心理カウンセリングで私は「body-mind-heart-spirit」というフレームワークで人間の在り方、健康や幸福を捉えます。これは、ホリスティック・アプローチ(全体論的アプローチ)と呼ばれるもので、東洋と西洋の伝統の統合がその基礎にあります。
ところで、皆さんは自分の脳についてどのくらい関心をお持ちでしょうか。脳は驚異的に複雑な器官です。成人の脳には百兆のシナプスがあると言われていますが、数字が大きすぎてその複雑さを実感を持って捉えることは困難に感じます。この複雑さの程度について、人によっては「宇宙一複雑な器官」と表現するほどです。
この脳は私たちが生きる上でどのような働きをしているのでしょうか。例えば、心は脳にあるのでしょうか。意識は脳で生じるのでしょうか。そもそも意識とは何でしょうか。これは古来より哲学者が問い続けてきたことでもあります。神経科学が飛躍的に進歩している今日、答えを求めて様々な科学的な仮説が提出されているようです。
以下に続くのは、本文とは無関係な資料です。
(** * Verification of the API-key registry, the authentication gate and the
    chat-completion route of the Vertex AI proxy.

    Sources embedded here:
    - [src/src/core/auth.py]      : [APIKeyManager] (the key registry)
    - [src/src/api/routes.py]     : [extract_api_key_from_request],
                                    [validate_admin_key], [APIKeyMiddleware],
                                    [chat_completions] and its generators
    - [src/src/core/constants.py] : [DISABLE_AUTH] (taken as an input flag)

    Time is an integer clock [now : Z] supplied by the caller of each
    operation; a backing file is described by [store] (existence, mtime,
    the lines [for line in f] yields, and whether reading raises). *)

From stdpp Require Import base gmap strings list fin_maps.
From Stdlib Require Import Ascii String ZArith Lia.

Open Scope string_scope.
Set Warnings "-register-all".

(* ------------------------------------------------------------------ *)
(** ** Python string helpers *)

(** Characters removed by Python's [str.strip()] with no argument,
    restricted to ASCII: [\t \n \x0b \x0c \r], [\x1c]..[\x1f] and space. *)
Definition py_isspace (c : ascii) : bool :=
  let n := nat_of_ascii c in
  (((9 <=? n) && (n <=? 13)) || ((28 <=? n) && (n <=? 32)))%nat.

Fixpoint lstrip (s : string) : string :=
  match s with
  | EmptyString => EmptyString
  | String c s' => if py_isspace c then lstrip s' else s
  end.

Fixpoint rev_str (s : string) (acc : string) : string :=
  match s with
  | EmptyString => acc
  | String c s' => rev_str s' (String c acc)
  end.

Definition rstrip (s : string) : string :=
  rev_str (lstrip (rev_str s EmptyString)) EmptyString.

(** [s.strip()] *)
Definition strip (s : string) : string := rstrip (lstrip s).

(** [s.startswith(p)] *)
Definition startswith (s p : string) : bool := String.prefix p s.

(** [s[n:]] for a non-negative [n]. *)
Definition drop_str (n : nat) (s : string) : string :=
  String.substring n (String.length s - n) s.

(** Split at the first occurrence of [c]. *)
Fixpoint split_once (c : ascii) (s : string) : option (string * string) :=
  match s with
  | EmptyString => None
  | String d s' =>
      if Ascii.eqb c d then Some (EmptyString, s')
      else match split_once c s' with
           | Some (a, b) => Some (String d a, b)
           | None => None
           end
  end.

(** [s.split(c, 2)]: at most two splits, so at most three parts. *)
Definition split2 (c : ascii) (s : string) : list string :=
  match split_once c s with
  | None => [s]
  | Some (a, rest) =>
      match split_once c rest with
      | None => [a; rest]
      | Some (b, d) => [a; b; d]
      end
  end.

(* ------------------------------------------------------------------ *)
(** ** The key registry ([APIKeyManager]) *)

(** The dict stored per key in [self.api_keys]. *)
Record key_record := mk_record {
  name : string;
  description : string;
  created_at : Z;
  usage_count : Z;
  last_used : Z;
  is_active : bool
}.

(** [self.api_keys], [self.active_keys] and [self.last_reload_time]. *)
Record registry := mk_registry {
  api_keys : gmap string key_record;
  active_keys : gset string;
  last_reload_time : Z
}.

(** [APIKeyManager.__init__]. *)
Definition init_registry : registry := mk_registry ∅ ∅ 0.

(** The backing file [self.keys_file]: missing, or present with its
    modification time, the lines iteration yields before it stops, and
    whether iteration then raises (an [open] that fails is a present file
    with no lines and [read_error = true]). *)
Inductive store :=
| StoreMissing
| StorePresent (mtime : Z) (lines : list string) (read_error : bool).

(** The record [load_keys] stores for a parsed line. *)
Definition fresh_record (key_name desc : string) (now : Z) : key_record :=
  mk_record key_name desc now 0 0 true.

(** One iteration of the [for line_num, line in enumerate(f, 1)] loop
    body of [load_keys], on the pair ([self.api_keys], [self.active_keys]). *)
Definition load_line (now : Z)
    (acc : gmap string key_record * gset string) (raw : string)
    : gmap string key_record * gset string :=
  let line := strip raw in
  if String.eqb line "" || startswith line "#" then acc
  else
    match split2 ":" line with
    | key_name_raw :: api_key_raw :: rest =>
        let key_name := strip key_name_raw in
        let api_key := strip api_key_raw in
        let desc := match rest with d :: _ => strip d | [] => "" end in
        if startswith api_key "sk-" then
          (<[api_key := fresh_record key_name desc now]> acc.1,
           {[api_key]} ∪ acc.2)
        else acc
    | _ => acc
    end.

(** The table built from a list of lines, starting from the cleared dicts. *)
Definition parse_lines (now : Z) (ls : list string)
    : gmap string key_record * gset string :=
  fold_left (load_line now) ls (∅, ∅).

(** [APIKeyManager.load_keys]: the boolean result and the new registry.
    A missing file returns [False] before touching anything; otherwise both
    dicts are cleared and refilled in place, and an exception raised while
    reading leaves what was filled so far and skips [last_reload_time]. *)
Definition load_keys (s : registry) (st : store) (now : Z) : bool * registry :=
  match st with
  | StoreMissing => (false, s)
  | StorePresent _ ls err =>
      let tbl := parse_lines now ls in
      if err then (false, mk_registry tbl.1 tbl.2 (last_reload_time s))
      else (true, mk_registry tbl.1 tbl.2 now)
  end.

(** [APIKeyManager._should_reload]. *)
Definition should_reload (s : registry) (st : store) : bool :=
  match st with
  | StoreMissing => false
  | StorePresent m _ _ => Z.ltb (last_reload_time s) m
  end.

(** The locked section of [validate_key] (lines 85-92). *)
Definition validate_locked (s : registry) (k : string) (now : Z)
    : bool * registry :=
  match api_keys s !! k with
  | Some r =>
      if is_active r then
        (true, mk_registry
                 (<[k := mk_record (name r) (description r) (created_at r)
                           (usage_count r + 1) now (is_active r)]> (api_keys s))
                 (active_keys s) (last_reload_time s))
      else (false, s)
  | None => (false, s)
  end.

(** [APIKeyManager.validate_key]. *)
Definition validate_key (s : registry) (st : store) (raw : string) (now : Z)
    : bool * registry :=
  if String.eqb raw "" then (false, s)
  else
    let k := strip raw in
    let s1 := if should_reload s st then (load_keys s st now).2 else s in
    validate_locked s1 k now.

(** [APIKeyManager.get_key_info]. *)
Definition get_key_info (s : registry) (raw : string) : option key_record :=
  if String.eqb raw "" then None else api_keys s !! strip raw.

(** [APIKeyManager.deactivate_key]. *)
Definition deactivate_key (s : registry) (k : string) : bool * registry :=
  match api_keys s !! k with
  | Some r =>
      (true, mk_registry
               (<[k := mk_record (name r) (description r) (created_at r)
                         (usage_count r) (last_used r) false]> (api_keys s))
               (active_keys s ∖ {[k]}) (last_reload_time s))
  | None => (false, s)
  end.

(** [APIKeyManager.activate_key]. *)
Definition activate_key (s : registry) (k : string) : bool * registry :=
  match api_keys s !! k with
  | Some r =>
      (true, mk_registry
               (<[k := mk_record (name r) (description r) (created_at r)
                         (usage_count r) (last_used r) true]> (api_keys s))
               ({[k]} ∪ active_keys s) (last_reload_time s))
  | None => (false, s)
  end.

(** [APIKeyManager.create_key]; [token] is the value of
    [secrets.token_urlsafe(32)]. *)
Definition create_key (s : registry) (key_name desc token : string) (now : Z)
    : string * registry :=
  let k := "sk-" ++ token in
  (k, mk_registry (<[k := fresh_record key_name desc now]> (api_keys s))
                  ({[k]} ∪ active_keys s) (last_reload_time s)).

Example strip_ex : strip "  sk-a   " = "sk-a".
Proof. reflexivity. Qed.

Example split2_ex : split2 ":" "a:sk-b:c:d" = ["a"; "sk-b"; "c:d"].
Proof. reflexivity. Qed.

Example load_ex :
  (api_keys (load_keys init_registry
     (StorePresent 5 ["# c"; ""; " admin_key : sk-x : d "; "bad:key"; "x"] false) 7).2)
    !! "sk-x" = Some (mk_record "admin_key" "d" 7 0 0 true).
Proof. reflexivity. Qed.

(* ------------------------------------------------------------------ *)
(** ** The authentication gate and the admin check ([routes.py]) *)

(** [extract_api_key_from_request]; the argument is
    [request.headers.get("Authorization")]. *)
Definition extract_api_key_from_request (auth_header : option string)
    : option string :=
  match auth_header with
  | None => None
  | Some h =>
      if String.eqb h "" then None
      else
        let h' := strip h in
        if startswith h' "Bearer " then Some (strip (drop_str 7 h'))
        else None
  end.

(** Python truthiness of an optional string: [not s] is [s is None or s == ""]. *)
Definition py_truthy (s : option string) : bool :=
  match s with
  | Some v => negb (String.eqb v "")
  | None => false
  end.

(** [validate_admin_key]; [ADMIN_API_KEY] is the value imported from
    [src.core.constants] ([None] when it is not set). *)
Definition validate_admin_key (ADMIN_API_KEY : option string) (s : registry)
    (api_key : option string) : bool :=
  match api_key with
  | None => false
  | Some k =>
      if String.eqb k "" then false
      else
        let from_registry :=
          match get_key_info s k with
          | Some info => String.eqb (name info) "admin_key" && is_active info
          | None => false
          end in
        if from_registry then true
        else
          match ADMIN_API_KEY with
          | Some a => negb (String.eqb a "") && String.eqb k a
          | None => false
          end
  end.

(** What [APIKeyMiddleware.dispatch] leaves in [request.state]. *)
Inductive req_ctx :=
| CtxUntouched
    (** excluded path: nothing is set *)
| CtxDisabled
    (** [api_key = "disabled"],
        [key_info = {"name": "auth_disabled", "is_active": True}] *)
| CtxKey (api_key : string) (key_info : option key_record).

(** The result of [dispatch]: [call_next(request)] with the context, or a
    [JSONResponse] returned instead of the route handler. *)
Inductive gate_outcome :=
| GateAdmit (ctx : req_ctx)
| GateReject (status_code : Z) (detail : string).

Definition gate_admitted (o : gate_outcome) : bool :=
  match o with GateAdmit _ => true | GateReject _ _ => false end.

(** [APIKeyMiddleware.dispatch] with [excluded_paths] and the module-level
    [DISABLE_AUTH] as inputs; returns the outcome and the registry after
    [api_key_manager.validate_key]. *)
Definition dispatch (excluded_paths : list string) (DISABLE_AUTH : bool)
    (s : registry) (st : store) (now : Z)
    (path : string) (auth_header : option string) : gate_outcome * registry :=
  if bool_decide (path ∈ excluded_paths) then (GateAdmit CtxUntouched, s)
  else if DISABLE_AUTH then (GateAdmit CtxDisabled, s)
  else
    let api_key := extract_api_key_from_request auth_header in
    match api_key with
    | Some k =>
        if String.eqb k "" then (GateReject 401 "missing Authorization header", s)
        else
          let (ok, s') := validate_key s st k now in
          if ok then (GateAdmit (CtxKey k (get_key_info s' k)), s')
          else (GateReject 401 "invalid API key", s')
    | None => (GateReject 401 "missing Authorization header", s)
    end.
ホロトロピック・ブレスワークで有名なスタニスラフ・グロフ博士によると、脳はいわゆる信号受信機能のような役割を担っています。例えばテレビを想像していただくといいかもしれません。テレビは電波をキャッチして、チャネルを回すといろいろな番組が流れてきます。しかし、テレビを分解してもそこには歌手も有名シェフによる料理も事件現場もなく、ただ部品のみです。脳もテレビのように受信機能を持っていて、様々な周波数で流れている情報をキャッチします。そして、脳の機能が良ければ良いほど電波に対する感度が上がり、より多くの情報をキャッチすることができると考えられます。ここでいう情報というのは、感覚、感情、思考、そして直感など人間が経験する全てです。ところが、脳を解剖したらそこに何があるかは皆さんご存知の通りです。
別の言い方をすると、私たちが何かを経験する時、それは全て脳によって受信されあ情報が基づいている考えられます。見ることも、聞くことも、感じることも、考えることも、ひらめきも、全て脳によって経験されると考えるわけです。脳が経験することが、すなわち私たちが世界を経験することになります。さらにその経験によって脳が影響を受けます。
脳が経験したことを受けて、私たちが新しい経験を積み、それがさらに脳に影響を与える。これは卵と鶏のようにも聞こえますが、実は、脳に対して私たちは積極的に働きかけることができます。それが、サイコセラピーでもありますし、ニューロン新生を活性化することでもあります。ご縁があり、私はニューロン新生の活性化について詳しく学ぶ機会がありましたので、〈脳トレ〉シリーズとして、少しずつその内容を共有できたらと思っています。
参考:
1) Cortright, B. (2015). The Neurogenesis Diet & lifestyle: Upgrade your grain, upgrade your life. CA: Psyche media.
2) ジョン・アーデン著, 田畑あや子訳(2015)『ブレイン・バイブル』, アルファポリス.